(** * TPIE pipelining glue for AMI containers (tpie/pipelining/ami_glue.h)

    A shallow embedding of the three source nodes of [ami_glue.h]
    ([input_ami_stream_t], [input_ami_stack_t], [pull_input_ami_stack_t]) and
    of the three builders that wire them into a pipeline, followed by the
    properties of the nodes: what reaches the downstream, in which order, how
    the progress counters move, and what is left of the container. *)

From Stdlib Require Import ZArith.
From stdpp Require Import base list strings gmap relations.
From Equations Require Import Equations.
From Equations.Prop Require Import Logic.

Local Open Scope Z_scope.

(** ** Results of C++ code *)

(** A call either returns, or runs into undefined behaviour (here: reading
    through a pointer that no call has set). *)
Inductive outcome (A : Type) : Type :=
| Returns (a : A)
| Undefined.
Arguments Returns {A} a.
Arguments Undefined {A}.

(** One evaluation of [while (cond) { body }]: the condition held and the body
    ran, or the condition failed and the loop is left. *)
Inductive loop (A : Type) : Type :=
| Continue (a : A)
| Break (a : A)
| Undef.
Arguments Continue {A} a.
Arguments Break {A} a.
Arguments Undef {A}.

Section while_loop.
Context {A : Type} (iter : A -> loop A) (bound : A -> nat).
Hypothesis iter_decreases :
  forall a a', iter a = Continue a' -> (bound a' < bound a)%nat.

(** The state [a'] is the loop head that follows the loop head [a]. *)
Definition next (a a' : A) : Prop := iter a = Continue a'.

Equations while (a : A) : outcome A by wf (bound a) lt :=
  while a with inspect (iter a) => {
    | exist _ (Continue a') Hiter => while a';
    | exist _ (Break a') _ => Returns a';
    | exist _ Undef _ => Undefined }.
End while_loop.

(** ** tpie::ami: the external containers *)

Module ami.
(** * NumVision: hand-number detection client and capture loop

    A shallow embedding of [services/geminiService.ts] (the classification
    client) and of the stateful core of [components/HandDetector.tsx]
    (frame sampler, state updates, overlay geometry, loop guard).

    JavaScript numbers are IEEE-754 binary64 values, modelled by Rocq's
    primitive floats; values produced by [JSON.parse] are modelled by an
    inductive type whose objects are finite maps from property names. *)

From Stdlib Require Import ZArith Floats Uint63 Lia Ascii.
From stdpp Require Import base option list strings gmap.

#[local] Set Warnings "-register-all,-inexact-float".
#[local] Open Scope Z_scope.

(* ===================================================================== *)
(** ** JavaScript values and completions *)
(* ===================================================================== *)

Module JS.

(** What [JSON.parse] can build. *)
Inductive json : Type :=
| JNull
| JBool (b : bool)
| JNum (x : float)
| JStr (s : string)
| JArr (items : list json)
| JObj (props : gmap string json).

(** A JavaScript value read back from such data: [None] is [undefined]. *)
Definition value : Type := option json.

Definition undefined : value := None.
Definition null : value := Some JNull.
Definition bool_val (b : bool) : value := Some (JBool b).
Definition num_val (x : float) : value := Some (JNum x).
Definition str_val (s : string) : value := Some (JStr s).

(** Errors that can be thrown by the code under study. *)
Inductive error : Type :=
| RemoteFailure             (* the awaited remote call rejected *)
| Error (message : string)  (* [new Error(message)] *)
| SyntaxError               (* [JSON.parse] on malformed text *)
| TypeError                 (* property read on [null], failed coercion *)
| DOMException.             (* canvas operations *)

(** Outcome of evaluating a statement list: normal value or a throw. *)
Inductive completion (A : Type) : Type :=
| Normal (a : A)
| Throw (e : error).
Arguments Normal {A} a.
Arguments Throw {A} e.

____

TASK DETAILS: Above are the records; print exactly the lines from the line with "(** Errors that" to the line with "failed coercion *)", including both, and nothing else.

RESULT BELOW:
(** Errors that can be thrown by the code under study. *)
Inductive error : Type :=
| RemoteFailure             (* the awaited remote call rejected *)
| Error (message : string)  (* [new Error(message)] *)
| SyntaxError               (* [JSON.parse] on malformed text *)
| TypeError                 (* property read on [null], failed coercion *)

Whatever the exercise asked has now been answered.